Russia. Gli oligarchi fuggiti da Londra adesso «piangono miseria» in altri lidi
«Fuggi o combatti». Il motto che descrive l’ancestrale meccanismo di difesa del corpo al pericolo è anche quello che sintetizza le strategie adottate dagli oligarchi russi che facevano affari nel Regno Unito per navigare dodici mesi di guerra e sanzioni. Roman Abramovich, 56 anni, forse il più famoso degli “amici” di Vladimir Putin, è tra quelli, la maggior parte, che ha lasciato Londra. Oggi vive in Turchia, a Istanbul, ma è stato spesso visto a Mosca come anche in Israele e negli Emirati Arabi Uniti. Fa la spola tra i Paesi che non hanno sanzionato gli oligarchi. Si dice che Dubai abbia attratto in un anno talmente tanti russi da avere oggi un quartiere ribattezzato « Piccola Mosca».
L’ex patron del Chelsea ha visto il suo patrimonio crollare del 40% ma la sua ricchezza potrebbe valere ancora almeno 10,5 miliardi di dollari. Se non di più. L’uomo che si è proposto come mediatore di pace tra Mosca e Kiev, è noto, ha modificato i suoi trust offshore tre settimane prima dell’invasione russa per trasferire miliardi di beni ai suoi figli. Una delle sue società, Truphone, gestita con i tycoons Alexander Abramov e Alexander Frolov, è stata di recente in Europa a un pound (uno). Nel 2020 il suo valore era di 410 milioni di sterline. Si è stabilito invece in Lettonia il magnate del petrolio Petr Aven, 67 anni, che a marzo scorso provò a difendersi dalle sanzioni dicendo di essere stato preso di mira «solo per aver risposto al telefono a Putin». A ottobre scorso l’ufficio del Tesoro incaricato di applicare le sanzioni ha concesso al miliardario, comproprietario del fondo investimenti LetterOne, di prelevare ogni mese dai conti bancari congelati all’inizio della guerra circa 60mila sterline per sostenere le spese necessarie a soddisfare i «bisogni essenziali» della sua famiglia.
Il “signore” dell’acciaio russo, Oleg Deripaska, 55 anni, si sarebbe invece trasferito in Russia dove, ironia della sorte, avrebbe imparato a proprie spese il peso di una parola di troppo.
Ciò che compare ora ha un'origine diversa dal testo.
(** The characters of a plain URL: nothing that ends a part of it or needs an escape. *)
Definition url_char (c : Byte.byte) : bool :=
  negb ((u8 c <? 32)%Z || (u8 c =? 127)%Z || one_of (str "#?%@[") c).

Lemma plain_host_chars host : plain_host host →
  Forall (λ c, url_char c = true) host ∧ 47%gb ∉ host ∧
  Forall (λ c, negb (bool_decide (c = 37%gb)) && negb (shouldEscape c encodeHost) = true) host.
Proof.
  intros (name & port & -> & Hn & Hp).
  assert (forallb (λ c, host_char c || bool_decide (c = 58%gb)) (name ++ port) = true) as Hall.
  { rewrite forallb_app. apply andb_true_iff. split.
    - rewrite forallb_forall in Hn |- *. intros c Hc. by rewrite Hn.
    - destruct port as [|c port]; [done|].
      assert (c = 58%gb ∧ forallb is_digit port = true) as [-> Hd] by (destruct c; done).
      rewrite forallb_forall in Hd |- *. intros c [<-|Hc]; [done|]. unfold host_char. rewrite Hd by done.
      by rewrite orb_true_r. }
  split_and!.
  - eapply Forall_chars; [|exact Hall]. vm_compute. reflexivity.
  - eapply (not_in_chars (λ c, negb (bool_decide (c = 47%gb)))); [done|].
    eapply Forall_chars; [|exact Hall]. vm_compute. reflexivity.
  - eapply (Forall_chars _ (λ c, negb (bool_decide (c = 37%gb)) && negb (shouldEscape c encodeHost)));
      [|exact Hall]. vm_compute. reflexivity.
Qed.

Lemma plain_path_chars path : forallb path_char path = true →
  Forall (λ c, url_char c = true) path ∧
  Forall (λ c, negb (bool_decide (c = 37%gb)) && negb (shouldEscape c encodePath) = true) path.
Proof.
  intros Hp. split.
  - eapply Forall_chars; [|exact Hp]. vm_compute. reflexivity.
  - eapply (Forall_chars _ (λ c, negb (bool_decide (c = 37%gb)) && negb (shouldEscape c encodePath)));
      [|exact Hp]. vm_compute. reflexivity.
Qed.

Section plain.
Context `{UnicodeTables}.

Lemma parseAuthority_plain host : plain_host host → parseAuthority host = Ok (None, host).
Proof.
  intros Hh. destruct (plain_host_chars host Hh) as (Hc & _ & Hu).
  unfold parseAuthority. rewrite LastIndexByte_none by by eapply (not_in_chars url_char).
  assert (parseHost host = Ok host) as ->; [|done]. unfold parseHost.
  rewrite (unescape_plain encodeHost host Hu).
  assert (HasPrefix host (str "[") = false) as ->.
  { apply bool_decide_eq_false. destruct host as [|c host]; [done|]. intros [= ->].
    by apply Forall_cons in Hc as [Hc _]. }
  destruct Hh as (name & port & -> & Hn & Hp).
  assert (58%gb ∉ name) as Hcol.
  { eapply (not_in_chars (λ c, negb (bool_decide (c = 58%gb)))); [done|].
    eapply Forall_chars; [|exact Hn]. vm_compute. reflexivity. }
  destruct port as [|c port]; [by rewrite app_nil_r, LastIndexByte_none|].
  assert (c = 58%gb ∧ forallb is_digit port = true) as [-> Hd] by (destruct c; done).
  rewrite LastIndexByte_app.
  - rewrite drop_app_length. by rewrite Hp.
  - eapply (not_in_chars (λ c, negb (bool_decide (c = 58%gb)))); [done|].
    eapply Forall_chars; [|exact Hd]. vm_compute. reflexivity.
Qed.

Lemma split_query_plain s : 63%gb ∉ s → split_query s = (s, false, []).
Proof.
  intros Hs. unfold split_query. assert (HasSuffix s (str "?") = false) as ->.
  - apply bool_decide_eq_false. intros [_ Hd]. apply Hs.
    rewrite <- (take_drop (length s - length (str "?")) s), Hd. apply elem_of_app. right. by left.
  - cbn [andb]. unfold Cut. by rewrite (proj2 (IndexByte_None s 63%gb)).
Qed.

Lemma no_ctl s : Forall (λ c, url_char c = true) s → stringContainsCTLByte s = false.
Proof.
  intros Hs. unfold stringContainsCTLByte. apply not_true_iff_false. rewrite existsb_exists.
  intros (c & Hc & Hb). rewrite Forall_forall in Hs. specialize (Hs c ltac:(by apply list_elem_of_In)).
  unfold url_char in Hs. by rewrite Hb in Hs.
Qed.

(** A plain http URL parses into its parts. *)
Lemma url_Parse_http host path :
  plain_host host → forallb path_char path = true → path = [] ∨ HasPrefix path (str "/") = true →
  url_Parse (str "http://" ++ host ++ path) =
    Ok (mkURL (str "http") [] None host path [] false false [] [] []).
Proof.
  intros Hh Hp Hroot. destruct (plain_host_chars host Hh) as (Hhc & Hsl & _).
  destruct (plain_path_chars path Hp) as [Hpc Hpe].
  set (raw := str "http://" ++ host ++ path).
  assert (Forall (λ c, url_char c = true) raw) as Hraw.
  { apply Forall_app. split; [|by apply Forall_app]. repeat constructor. }
  unfold url_Parse, Cut. rewrite (proj2 (IndexByte_None raw 35%gb)) by by eapply (not_in_chars url_char).
  unfold parse_url. rewrite no_ctl by done. rewrite decide_False by done.
  change raw with (str "http" ++ 58%gb :: str "//" ++ host ++ path).
  rewrite (proj2 (getScheme_spec _ (str "http") (str "//" ++ host ++ path) ltac:(done))) by done.
  cbn [mbind result_bind]. change (ToLower (str "http")) with (str "http").
  rewrite split_query_plain.
  2:{ eapply (not_in_chars url_char); [done|]. by do 5 apply Forall_cons in Hraw as [_ Hraw]. }
  change (HasPrefix (str "//" ++ host ++ path) (str "/")) with true.
  change (HasPrefix (str "//" ++ host ++ path) (str "//")) with true.
  rewrite bool_decide_true by done. cbn [negb andb orb].
  change (drop 2 (str "//" ++ host ++ path)) with (host ++ path).
  assert (match IndexByte (host ++ path) 47%gb with
          | Some i => (take i (host ++ path), drop i (host ++ path))
          | None => (host ++ path, [])
          end = (host, path)) as ->.
  { destruct Hroot as [->|Hr].
    - rewrite app_nil_r. by rewrite (proj2 (IndexByte_None host 47%gb)).
    - apply bool_decide_eq_true in Hr. destruct path as [|c path]; [done|]. injection Hr as ->.
      by rewrite IndexByte_app, take_app_length, drop_app_length. }
  rewrite parseAuthority_plain by done. cbn [mbind result_bind]. unfold set_escaped.
  rewrite unescape_plain by done. cbn [mbind result_bind]. by rewrite url_escape_plain, decide_True.
Qed.

End plain.

Section examples.
#[local] Existing Instance latin1_tables.

(** Parsed and printed again: an opaque URL, user and port, escapes kept and undone,
    a query, a fragment; and texts that are refused. *)
Example Parse_texts :
  map (λ s, match url_Parse (str s) with Ok u => (Scheme u, url_Host u, Path u, URL_text u) | Err e => ([], [], [], Error e) end)
    ["HTTP://u:p@[fe80::1%25en0]:80/a%20b%2fc?x=%zz#f"; "mailto:a@b"; "/kernel"; "kernel?"; "//h/k"; "./a:b"]%string =
  [(str "http", str "[fe80::1%en0]:80", str "/a b/c", str "http://u:p@[fe80::1%25en0]:80/a%20b%2fc?x=%zz#f");
   (str "mailto", [], [], str "mailto:a@b"); ([], [], str "/kernel", str "/kernel");
   ([], [], str "kernel", str "kernel?"); ([], str "h", str "/k", str "//h/k");
   ([], [], str "./a:b", str "./a:b")].
Proof. vm_compute. reflexivity. Qed.

Example Parse_refused :
  map (λ s, is_ok (url_Parse (str s)))
    ["http://h:8x/"; "http://[::1/"; "a:b%"; "http://h/%zz"; "http://h%41/"; ":x"; "a_b:c"; "http://a b/"]%string =
  [false; false; true; false; false; false; false; false].
Proof. vm_compute. reflexivity. Qed.

End examples.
Secondo la stampa locale l’imprenditore avrebbe infatti parlato dell’invasione ucraina come di una “guerra”, termine bandito dal Cremlino, errore che gli è costato il sequestro di uno dei suoi alberghi moscoviti. In un anno di conflitto la sua fortuna si è quasi dimezzata. Non la sua intraprendenza. L’uomo ha usato il suo “factotum” britannico, Graham Bonham-Carter, per aggirare le restrizioni poste a suo carico e acquistare immobili negli Stati Uniti. Il suo braccio destro, scoperto e arrestato, lo avrebbe aiutato anche a trasferire opere d’arte da New York a Londra. Tra i pochi rimasti Oltremanica c’è Mikhail Fridman, nato 58 anni fa in Ucraina, determinato a combattere per riappropriarsi dei beni che gli sono stati sequestrati con una costosissima controffensiva legale.
Strategia, utilizzata anche da Abramovich e Alicher Ousmanov, che certifica la possibilità economica degli oligarchi “caduti in rovina” di poter ancora spendere milioni in parcelle di avvocati. « È difficile sapere se stanno davvero soffrendo le conseguenze delle sanzioni – ha sottolineato all’agenzia Afp l’esperta di geopolitica Jodi Vittori – perchè non sappiamo esattamente quanto hanno». Chissà quante sono le proprietà possedute, ha aggiunto, «in qualche paradiso fiscale, a nome di parenti, società di comodo o trust anonimi». Insomma il «piangere miseria» anche tra i russi non cade mai in prescrizione.